Figure 1.

CD11b⁺Gr-1⁺ MDSCs expand in N3-tg mice. (A) Percentages and absolute numbers of CD11b⁺Gr-1⁺ cells, as assessed by FACS analysis distribution of CD4 vs. CD8 vs. CD11b vs Gr-1 markers in spleen (SPL) of N3-tg and wt mice. Numbers inside cytograms indicate mean percentages ± SD of CD11b⁺Gr-1⁺ cells. The cytograms in this panel illustrate the percentages of CD11b⁺Gr-1⁺ splenocytes inside the CD4⁻CD8⁻ subset, to avoid any possible dilution effect due to the presence of DP T cells in transgenic mice. (B) CD11b⁺Gr-1⁺ numbers in peripheral blood (PB) and BM from N3-tg vs. wt mice, assessed by FACS analysis, as in (A).
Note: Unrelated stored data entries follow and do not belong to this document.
(** X1: an identifier that [UnmarshalJSON] accepts holds at most one of an
    integer and a string, and its integer, if any, is the 64-bit value
    that [strconv.ParseInt] reads from the input. *)
Theorem UnmarshalJSON_accepts_one_representation (data : string) (id : ID.t) :
  ID.UnmarshalJSON data = (id, None) ->
  valid_ID id
  /\ (ID.i64 id = None \/ ID.str id = None)
  /\ (forall i, ID.i64 id = Some i -> strconv.ParseInt data = inl i).
Proof.
  intros H.
  destruct (UnmarshalJSON_cases data)
    as [[_ Hc] | [(i & Hp & Hc) | [(d & Hc & _) | (_ & _ & Hc)]]];
    rewrite Hc in H; try discriminate H; injection H as <-; unfold valid_ID; simpl.
  - repeat split; [left; reflexivity|discriminate].
  - split; [apply (ParseInt_range data i Hp)|].
    split; [right; reflexivity|]. intros i' Hi. injection Hi as <-. exact Hp.
  - repeat split; [left; reflexivity|discriminate].
Qed.

Lemma UnmarshalJSON_accepts_one_representation_witness :
  valid_ID (ID.Int64ID (-42))
  /\ (ID.i64 (ID.Int64ID (-42)) = None \/ ID.str (ID.Int64ID (-42)) = None)
  /\ (forall i, ID.i64 (ID.Int64ID (-42)) = Some i -> strconv.ParseInt "-42" = inl i).
Proof.
  apply (UnmarshalJSON_accepts_one_representation "-42" (ID.Int64ID (-42))).
  reflexivity.
Defined.









(** ** The protocol version *)

Lemma InvalidVersion_wrapped data :
  errors_Is ErrInvalidVersion (fmt_Errorf "%w but got %s" [ErrInvalidVersion] [data]).
Proof. eapply Is_wrapped; [left; reflexivity|apply Is_here]. Qed.

(** X5: [Version.UnmarshalJSON] compares bytes: it accepts exactly the text
    that the encoder writes for [VersionValue] and sets the version to
    ["2.0"]; any other input, also another spelling of the same JSON
    string, leaves the version as it was and gives an error that wraps
    [ErrInvalidVersion] and names the input. *)
Theorem Version_UnmarshalJSON_exact (v : Version) (data : string) :
  (data = json.Marshal_string VersionValue ->
   Version_UnmarshalJSON v data = (VersionValue, None))
  /\ (data <> json.Marshal_string VersionValue ->
      exists err, Version_UnmarshalJSON v data = (v, Some err)
                  /\ err = fmt_Errorf "%w but got %s" [ErrInvalidVersion] [data]
                  /\ errors_Is ErrInvalidVersion err).
Proof.
  change (json.Marshal_string VersionValue) with (quoted "2.0").
  unfold Version_UnmarshalJSON.
  destruct (String.eqb_spec data (quoted "2.0")) as [Heq | Hne]; simpl.
  - split; [reflexivity|]. intros H. contradiction.
  - split; [intros H; contradiction|]. intros _.
    eexists. split; [reflexivity|]. split; [reflexivity|apply InvalidVersion_wrapped].
Qed.

Lemma Version_UnmarshalJSON_exact_witness :
  Version_UnmarshalJSON "" (quoted "2.0") = (VersionValue, None)
  /\ exists err,
       Version_UnmarshalJSON "" (quoted (String backslash "u0032.0")) = ("", Some err)
       /\ err = fmt_Errorf "%w but got %s" [ErrInvalidVersion]
                  [quoted (String backslash "u0032.0")]
       /\ errors_Is ErrInvalidVersion err.
Proof.
  split.
  - apply (proj1 (Version_UnmarshalJSON_exact "" (quoted "2.0"))). reflexivity.
  - apply (proj2 (Version_UnmarshalJSON_exact "" (quoted (String backslash "u0032.0")))).
    discriminate.
Defined.

(** The rejected spelling above denotes the same JSON string. *)
Example version_other_spelling :
  json.Unmarshal_string (quoted (String backslash "u0032.0")) = Some (Some "2.0").
Proof. reflexivity. Qed.

(** ** Error codes as text *)

Lemma string_length_append (a b : string) :
  String.length (a ++ b) = (String.length a + String.length b)%nat.
Proof.
  induction a as [|x a IH]; [reflexivity|].
  change (S (String.length (a ++ b)) = S (String.length a + String.length b)).
  now rewrite IH.
Qed.

Lemma string_append_inj_r (c : string) : forall a b : string,
  (a ++ c)%string = (b ++ c)%string -> a = b.
Proof.
  induction a as [|x a IH]; intros [|y b] H.
  - reflexivity.
  - apply (f_equal String.length) in H.
    change (("" ++ c)%string) with c in H.
    change ((String y b ++ c)%string) with (String y (b ++ c)) in H.
    simpl in H. rewrite string_length_append in H. lia.
  - apply (f_equal String.length) in H.
    change (("" ++ c)%string) with c in H.
    change ((String x a ++ c)%string) with (String x (a ++ c)) in H.
    simpl in H. rewrite string_length_append in H. lia.
  - change (String x (a ++ c) = String y (b ++ c))%string in H.
    injection H as -> H. f_equal. apply IH, H.
Qed.

Lemma FormatInt_injective a b :
  int64_range a -> int64_range b -> strconv.FormatInt a = strconv.FormatInt b -> a = b.
Proof.
  intros Ha Hb H. apply (f_equal strconv.ParseInt) in H.
  rewrite !ParseInt_FormatInt in H by assumption. now injection H.
Qed.

Lemma ErrorCode_String_cases c :
  (c = ParseErrorCode /\ ErrorCode_String c = "Parse error (-32700)")
  \/ (c = InvalidRequestCode /\ ErrorCode_String c = "Invalid Request (-32600)")
  \/ (c = MethodNotFoundCode /\ ErrorCode_String c = "Method not found (-32601)")
  \/ (c = InvalidParamsCode /\ ErrorCode_String c = "Invalid params (-32602)")
  \/ (c = InternalErrorCode /\ ErrorCode_String c = "Internal error (-32603)")
  \/ (~ named_code c
      /\ ErrorCode_String c = String "E" ("rror (" ++ strconv.FormatInt c ++ ")")).
Proof.
  unfold ErrorCode_String, named_code.
  destruct (Z.eqb_spec c ParseErrorCode) as [->|H1]; [left; split; reflexivity|].
  destruct (Z.eqb_spec c InvalidRequestCode) as [->|H2]; [right; left; split; reflexivity|].
  destruct (Z.eqb_spec c MethodNotFoundCode) as [->|H3];
    [right; right; left; split; reflexivity|].
  destruct (Z.eqb_spec c InvalidParamsCode) as [->|H4];
    [right; right; right; left; split; reflexivity|].
  destruct (Z.eqb_spec c InternalErrorCode) as [->|H5];
    [right; right; right; right; left; split; reflexivity|].
  right; right; right; right; right. split; [tauto|].
  destruct (Z.leb_spec (-32000) c); destruct (Z.leb_spec c (-32099)); simpl;
    try reflexivity; lia.
Qed.

(** X6: [ErrorCode.String] tells codes apart: two different 64-bit codes
    are never rendered as the same text. *)
Theorem ErrorCode_String_injective (c1 c2 : ErrorCode) :
  int64_range c1 -> int64_range c2 ->
  ErrorCode_String c1 = ErrorCode_String c2 -> c1 = c2.
Proof.
  intros Hr1 Hr2 H.
  destruct (ErrorCode_String_cases c1)
    as [[-> E1]|[[-> E1]|[[-> E1]|[[-> E1]|[[-> E1]|[N1 E1]]]]]];
  destruct (ErrorCode_String_cases c2)
    as [[-> E2]|[[-> E2]|[[-> E2]|[[-> E2]|[[-> E2]|[N2 E2]]]]]];
  try reflexivity; rewrite E1, E2 in H; try discriminate H.
  injection H as H.
  change (strconv.FormatInt c1 ++ ")" = strconv.FormatInt c2 ++ ")")%string in H.
  apply string_append_inj_r in H. apply FormatInt_injective; assumption.
Qed.

Lemma ErrorCode_String_injective_witness : (-32000 : ErrorCode) = -32000.
Proof.
  apply (ErrorCode_String_injective (-32000) (-32000)).
  - unfold int64_range, minInt64, maxInt64. lia.
  - unfold int64_range, minInt64, maxInt64. lia.
  - reflexivity.
Defined.

(** ** The order of Go strings *)

Lemma ascii_compare_refl a : Ascii.compare a a = Eq.
Proof. unfold Ascii.compare. apply N.compare_refl. Qed.

Lemma string_compare_refl a : String.compare a a = Eq.
Proof.
  induction a as [|x a IH]; [reflexivity|]. simpl. now rewrite ascii_compare_refl.
Qed.

Lemma string_compare_lt_trans a : forall b c,
  String.compare a b = Lt -> String.compare b c = Lt -> String.compare a c = Lt.
Proof.
  induction a as [|x a IH]; intros [|y b] [|z c]; simpl; try easy.
  destruct (Ascii.compare x y) eqn:Hxy; try easy;
    destruct (Ascii.compare y z) eqn:Hyz; try easy.
  - apply Ascii.compare_eq_iff in Hxy, Hyz. subst. rewrite ascii_compare_refl. apply IH.
  - apply Ascii.compare_eq_iff in Hxy. subst. now rewrite Hyz.
  - apply Ascii.compare_eq_iff in Hyz. subst. now rewrite Hxy.
  - unfold Ascii.compare in *. rewrite N.compare_lt_iff in *.
    intros _ _. destruct (N.compare_spec (N_of_ascii x) (N_of_ascii z)); [lia|reflexivity|lia].
Qed.

Lemma string_lt_irrefl a : ~ string_lt a a.
Proof. unfold string_lt, String.ltb. now rewrite string_compare_refl. Qed.

Lemma string_lt_trans a b c : string_lt a b -> string_lt b c -> string_lt a c.
Proof.
  unfold string_lt, String.ltb. intros Hab Hbc.
  destruct (String.compare a b) eqn:H1; try discriminate.
  destruct (String.compare b c) eqn:H2; try discriminate.
  now rewrite (string_compare_lt_trans a b c H1 H2).
Qed.

Lemma string_lt_total a b : string_lt a b \/ a = b \/ string_lt b a.
Proof.
  unfold string_lt, String.ltb. rewrite (String.compare_antisym b a).
  destruct (String.compare a b) eqn:H; simpl.
  - right. left. now apply String.compare_eq_iff.
  - left. reflexivity.
  - right. right. reflexivity.
Qed.

Lemma string_ge_true a b : string_ge a b = true <-> ~ string_lt a b.
Proof.
  unfold string_ge, string_lt. destruct (String.ltb a b); simpl; split; try easy.
  all: try (intros H; now contradiction H).
Qed.

Lemma string_ge_false a b : string_ge a b = false <-> string_lt a b.
Proof. unfold string_ge, string_lt. destruct (String.ltb a b); simpl; split; easy. Qed.

(** ** Binary search *)

Lemma half_between i j : (i < j)%nat -> (i <= (i + j) / 2 < j)%nat.
Proof.
  intros H. pose proof (Nat.div_mod (i + j) 2 ltac:(lia)) as Hd.
  pose proof (Nat.mod_upper_bound (i + j) 2 ltac:(lia)). lia.
Qed.

Lemma search_loop_S fuel (f : nat -> bool) i j :
  search_loop (S fuel) f i j
  = if (i <? j)%nat then
      if negb (f ((i + j) / 2)%nat) then search_loop fuel f (S ((i + j) / 2)) j
      else search_loop fuel f i ((i + j) / 2)%nat
    else i.
Proof. reflexivity. Qed.
(** * Legal assistant: a shallow embedding of [assistant.py]

    The program is an orchestration layer around three outside services:
    the scraping proxy (reached with [requests.get]), the HTML library
    ([BeautifulSoup] with the ['html.parser'] builder) and the remote
    assistant service (the [client] object).  The embedding keeps the
    program's own control flow (exception handlers, the tool registry, the
    polling loop, the walk over the content blocks) and takes the answers of
    the outside services from an environment record.  Every call to a
    service and every message shown to the user is appended to a trace, so
    that statements about what was invoked or submitted, and in which order,
    are statements about that trace. *)

From stdpp Require Import base option list sorting gmap strings.
From Stdlib Require Import Ascii String ZArith DecimalString.
From Stdlib Require OrderedTypeEx.

Set Warnings "-clear-no-such-hyp".

(** ** Python values *)

(** The JSON-like fragment of Python values: what [json.loads] produces and
    what the registered tool returns.  Characters of a [string] stand for
    code points below 256. *)
#[warnings="-register-all"]
Inductive pyvalue :=
| PyNone
| PyBool (b : bool)
| PyInt (z : Z)
| PyFloat (literal : string)
| PyStr (s : string)
| PyList (items : list pyvalue)
| PyDict (entries : list (string * pyvalue)).

Definition kwargs := list (string * pyvalue).

Definition type_name (v : pyvalue) : string :=
  match v with
  | PyNone => "NoneType"
  | PyBool _ => "bool"
  | PyInt _ => "int"
  | PyFloat _ => "float"
  | PyStr _ => "str"
  | PyList _ => "list"
  | PyDict _ => "dict"
  end.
In (A, B), the values are presented as mean ± SD of four independent experiments (n = 6 mice per group). (C) Representative FACS analysis of suppression assay with CFSE-labeled/activated wt T splenocytes (“responders”), cultured either alone (Ctr), as a control, or in combination with CD11b⁺Gr-1⁺ “putative” MDSCs (“suppressors”). Numbers inside cytograms represent percentages of proliferating CD4⁻CD8⁺ responder cells. Similar results were obtained by analyzing the proliferation rate of gated wt CD4⁺CD8⁻ T responder cells (not shown). CD11b⁺Gr-1⁺ cells were sorted from spleen of N3-tg or wt mice and used at the indicated CD11b⁺Gr-1⁺:responders ratio. The gray line represents nonactivated negative controls. In (D), results of suppression test, as in (C), are illustrated as mean values ± SD from three independent experiments (n = 3 mice per group), with two technical replicates per experiment. All the mice were analyzed at 12 weeks of age. ^* p ≤ 0.05, ^** p ≤ 0.01, ^*** p ≤ 0.001, and ^**** p ≤ 0.0001 represent significant differences between the indicated groups.